### AIM OF THE TASK
Word for word, transcribe the data below from the line with "as [v|]; [|constructor]." to the line with "Proof. unfold Py.or_.", keeping both of those lines.

### WORKING DATA

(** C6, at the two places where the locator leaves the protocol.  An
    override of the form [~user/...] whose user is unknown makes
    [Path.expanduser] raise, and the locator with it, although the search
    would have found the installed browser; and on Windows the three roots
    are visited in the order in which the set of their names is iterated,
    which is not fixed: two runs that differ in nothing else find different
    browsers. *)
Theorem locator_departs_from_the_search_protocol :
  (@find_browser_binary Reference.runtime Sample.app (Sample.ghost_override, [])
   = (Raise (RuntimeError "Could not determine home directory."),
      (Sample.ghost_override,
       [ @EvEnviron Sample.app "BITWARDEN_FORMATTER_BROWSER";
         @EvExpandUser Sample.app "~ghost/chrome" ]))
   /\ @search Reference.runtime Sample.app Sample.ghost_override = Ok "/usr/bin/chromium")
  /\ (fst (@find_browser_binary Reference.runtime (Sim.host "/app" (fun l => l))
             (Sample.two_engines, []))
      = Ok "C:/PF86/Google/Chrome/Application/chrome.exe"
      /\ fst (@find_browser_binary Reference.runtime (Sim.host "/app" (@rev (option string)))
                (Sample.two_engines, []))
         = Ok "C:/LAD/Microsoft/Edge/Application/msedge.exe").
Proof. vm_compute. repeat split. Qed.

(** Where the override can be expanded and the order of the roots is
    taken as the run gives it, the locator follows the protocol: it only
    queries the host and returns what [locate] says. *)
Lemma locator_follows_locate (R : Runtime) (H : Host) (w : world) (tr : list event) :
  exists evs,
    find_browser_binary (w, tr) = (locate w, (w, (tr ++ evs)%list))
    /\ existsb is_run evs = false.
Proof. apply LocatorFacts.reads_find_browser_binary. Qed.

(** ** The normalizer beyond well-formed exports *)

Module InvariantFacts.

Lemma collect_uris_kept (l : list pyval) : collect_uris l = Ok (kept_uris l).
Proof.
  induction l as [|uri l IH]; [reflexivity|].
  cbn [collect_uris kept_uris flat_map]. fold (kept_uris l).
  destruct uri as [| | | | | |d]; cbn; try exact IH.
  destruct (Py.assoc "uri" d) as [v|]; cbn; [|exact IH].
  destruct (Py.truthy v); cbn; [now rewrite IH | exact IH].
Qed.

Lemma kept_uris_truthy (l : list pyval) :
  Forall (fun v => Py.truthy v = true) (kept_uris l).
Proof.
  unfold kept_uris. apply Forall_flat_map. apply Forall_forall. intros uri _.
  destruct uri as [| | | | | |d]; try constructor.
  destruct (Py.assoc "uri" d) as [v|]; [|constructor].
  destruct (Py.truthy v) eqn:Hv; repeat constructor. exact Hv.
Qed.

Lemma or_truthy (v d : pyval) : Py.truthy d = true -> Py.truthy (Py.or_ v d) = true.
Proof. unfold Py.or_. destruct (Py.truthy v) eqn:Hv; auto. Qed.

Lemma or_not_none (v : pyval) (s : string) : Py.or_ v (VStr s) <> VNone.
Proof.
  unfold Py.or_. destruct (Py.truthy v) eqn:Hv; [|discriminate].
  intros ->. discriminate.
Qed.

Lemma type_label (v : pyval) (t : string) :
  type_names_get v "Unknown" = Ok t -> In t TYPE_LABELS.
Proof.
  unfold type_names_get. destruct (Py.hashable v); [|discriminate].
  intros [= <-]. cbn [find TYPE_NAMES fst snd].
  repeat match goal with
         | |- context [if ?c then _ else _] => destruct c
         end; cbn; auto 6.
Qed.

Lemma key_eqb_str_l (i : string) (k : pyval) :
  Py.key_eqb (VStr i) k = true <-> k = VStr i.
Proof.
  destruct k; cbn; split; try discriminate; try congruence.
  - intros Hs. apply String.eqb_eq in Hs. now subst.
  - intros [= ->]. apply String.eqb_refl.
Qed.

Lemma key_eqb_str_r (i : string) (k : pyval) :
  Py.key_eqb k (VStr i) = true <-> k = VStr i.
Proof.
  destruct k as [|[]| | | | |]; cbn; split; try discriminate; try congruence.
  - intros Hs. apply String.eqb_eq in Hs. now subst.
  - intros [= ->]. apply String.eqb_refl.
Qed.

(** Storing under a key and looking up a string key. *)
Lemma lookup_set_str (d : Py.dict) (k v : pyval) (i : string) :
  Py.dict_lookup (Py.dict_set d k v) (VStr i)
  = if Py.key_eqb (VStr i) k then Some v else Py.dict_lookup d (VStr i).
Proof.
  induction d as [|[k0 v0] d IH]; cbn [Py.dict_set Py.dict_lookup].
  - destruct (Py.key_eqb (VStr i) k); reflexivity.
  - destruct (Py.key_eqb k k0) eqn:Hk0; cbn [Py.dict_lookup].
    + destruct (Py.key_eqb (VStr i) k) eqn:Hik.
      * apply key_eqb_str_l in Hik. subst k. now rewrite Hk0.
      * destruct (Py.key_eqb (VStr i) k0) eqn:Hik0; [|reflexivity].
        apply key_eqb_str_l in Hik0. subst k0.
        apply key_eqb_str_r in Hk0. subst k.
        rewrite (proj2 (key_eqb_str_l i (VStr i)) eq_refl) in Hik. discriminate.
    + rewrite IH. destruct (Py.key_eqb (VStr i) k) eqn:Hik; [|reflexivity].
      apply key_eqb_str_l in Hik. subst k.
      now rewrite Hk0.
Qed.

==

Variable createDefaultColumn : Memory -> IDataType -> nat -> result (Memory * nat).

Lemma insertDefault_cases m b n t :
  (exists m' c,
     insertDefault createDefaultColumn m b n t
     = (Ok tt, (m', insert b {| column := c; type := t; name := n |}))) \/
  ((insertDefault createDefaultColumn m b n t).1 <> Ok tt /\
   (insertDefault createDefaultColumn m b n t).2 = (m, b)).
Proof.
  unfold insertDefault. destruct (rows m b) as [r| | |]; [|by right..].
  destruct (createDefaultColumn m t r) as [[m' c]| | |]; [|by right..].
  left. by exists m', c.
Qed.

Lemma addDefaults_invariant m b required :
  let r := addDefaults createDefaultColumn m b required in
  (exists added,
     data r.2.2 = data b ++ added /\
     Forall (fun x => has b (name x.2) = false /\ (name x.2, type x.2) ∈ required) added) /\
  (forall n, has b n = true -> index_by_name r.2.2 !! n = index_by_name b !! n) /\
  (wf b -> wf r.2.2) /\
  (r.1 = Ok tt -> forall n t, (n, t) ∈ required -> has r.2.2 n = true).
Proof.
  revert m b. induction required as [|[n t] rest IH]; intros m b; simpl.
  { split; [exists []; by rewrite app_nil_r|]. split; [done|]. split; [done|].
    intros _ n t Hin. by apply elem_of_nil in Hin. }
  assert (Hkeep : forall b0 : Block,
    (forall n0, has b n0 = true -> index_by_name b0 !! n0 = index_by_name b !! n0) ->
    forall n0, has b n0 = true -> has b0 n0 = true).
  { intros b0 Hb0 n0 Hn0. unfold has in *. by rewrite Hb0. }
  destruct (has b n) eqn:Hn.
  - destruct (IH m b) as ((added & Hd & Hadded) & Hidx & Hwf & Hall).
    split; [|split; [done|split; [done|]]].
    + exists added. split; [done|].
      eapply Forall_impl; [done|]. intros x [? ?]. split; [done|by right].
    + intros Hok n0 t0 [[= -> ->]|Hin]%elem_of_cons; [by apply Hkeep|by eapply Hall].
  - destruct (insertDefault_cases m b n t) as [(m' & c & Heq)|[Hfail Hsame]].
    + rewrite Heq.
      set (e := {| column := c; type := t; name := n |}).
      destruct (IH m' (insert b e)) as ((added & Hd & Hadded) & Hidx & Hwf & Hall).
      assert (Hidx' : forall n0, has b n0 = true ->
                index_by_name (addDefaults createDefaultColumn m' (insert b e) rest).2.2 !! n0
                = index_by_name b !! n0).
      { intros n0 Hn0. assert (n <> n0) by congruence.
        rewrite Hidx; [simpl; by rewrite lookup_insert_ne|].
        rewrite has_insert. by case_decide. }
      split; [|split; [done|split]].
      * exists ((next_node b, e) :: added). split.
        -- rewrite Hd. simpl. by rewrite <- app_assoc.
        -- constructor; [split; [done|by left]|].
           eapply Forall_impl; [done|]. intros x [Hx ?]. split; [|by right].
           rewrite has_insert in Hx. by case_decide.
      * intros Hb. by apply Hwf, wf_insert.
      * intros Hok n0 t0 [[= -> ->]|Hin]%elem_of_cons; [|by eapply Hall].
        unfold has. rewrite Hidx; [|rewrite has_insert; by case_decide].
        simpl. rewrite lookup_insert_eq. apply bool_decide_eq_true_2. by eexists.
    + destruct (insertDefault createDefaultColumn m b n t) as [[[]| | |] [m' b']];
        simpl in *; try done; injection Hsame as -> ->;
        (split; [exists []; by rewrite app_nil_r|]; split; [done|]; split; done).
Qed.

==

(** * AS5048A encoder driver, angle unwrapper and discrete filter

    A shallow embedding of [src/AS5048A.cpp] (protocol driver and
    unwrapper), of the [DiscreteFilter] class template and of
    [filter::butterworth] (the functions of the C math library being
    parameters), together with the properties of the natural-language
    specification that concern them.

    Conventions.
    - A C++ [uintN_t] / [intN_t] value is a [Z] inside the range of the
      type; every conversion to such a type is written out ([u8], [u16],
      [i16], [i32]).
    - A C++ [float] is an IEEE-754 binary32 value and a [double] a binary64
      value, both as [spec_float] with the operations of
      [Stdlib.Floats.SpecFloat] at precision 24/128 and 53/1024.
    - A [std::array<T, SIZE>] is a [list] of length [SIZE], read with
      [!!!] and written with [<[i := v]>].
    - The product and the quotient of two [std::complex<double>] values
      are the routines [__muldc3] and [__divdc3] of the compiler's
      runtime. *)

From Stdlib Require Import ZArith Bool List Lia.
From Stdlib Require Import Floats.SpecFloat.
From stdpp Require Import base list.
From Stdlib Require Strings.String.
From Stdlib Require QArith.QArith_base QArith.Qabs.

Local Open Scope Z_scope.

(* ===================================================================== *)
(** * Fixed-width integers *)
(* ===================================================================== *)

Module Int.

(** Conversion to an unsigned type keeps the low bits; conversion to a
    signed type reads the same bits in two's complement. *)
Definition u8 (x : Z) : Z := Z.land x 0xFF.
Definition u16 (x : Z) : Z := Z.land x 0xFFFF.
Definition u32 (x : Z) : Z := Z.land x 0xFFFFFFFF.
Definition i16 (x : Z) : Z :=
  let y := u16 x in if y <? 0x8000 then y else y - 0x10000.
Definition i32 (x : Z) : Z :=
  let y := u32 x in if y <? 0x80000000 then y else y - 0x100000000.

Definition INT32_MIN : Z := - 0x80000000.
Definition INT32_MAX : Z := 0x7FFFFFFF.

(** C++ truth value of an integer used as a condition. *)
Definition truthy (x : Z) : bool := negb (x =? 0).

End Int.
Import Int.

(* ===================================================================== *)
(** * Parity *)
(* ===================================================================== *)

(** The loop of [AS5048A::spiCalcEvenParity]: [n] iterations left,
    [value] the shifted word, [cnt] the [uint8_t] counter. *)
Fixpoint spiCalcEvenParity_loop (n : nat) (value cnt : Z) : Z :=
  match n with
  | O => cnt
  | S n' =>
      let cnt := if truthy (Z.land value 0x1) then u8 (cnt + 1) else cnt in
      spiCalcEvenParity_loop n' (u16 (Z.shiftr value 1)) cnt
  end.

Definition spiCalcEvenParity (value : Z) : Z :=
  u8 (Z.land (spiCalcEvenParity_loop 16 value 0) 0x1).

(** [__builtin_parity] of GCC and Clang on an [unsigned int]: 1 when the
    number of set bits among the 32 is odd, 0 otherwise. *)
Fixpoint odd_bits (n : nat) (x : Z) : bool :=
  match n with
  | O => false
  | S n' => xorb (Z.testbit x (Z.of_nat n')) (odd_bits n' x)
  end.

### EXPECTED ANSWER
  destruct (Py.assoc "uri" d) as [v|]; [|constructor].
  destruct (Py.truthy v) eqn:Hv; repeat constructor. exact Hv.
Qed.

Lemma or_truthy (v d : pyval) : Py.truthy d = true -> Py.truthy (Py.or_ v d) = true.
Proof. unfold Py.or_. destruct (Py.truthy v) eqn:Hv; auto. Qed.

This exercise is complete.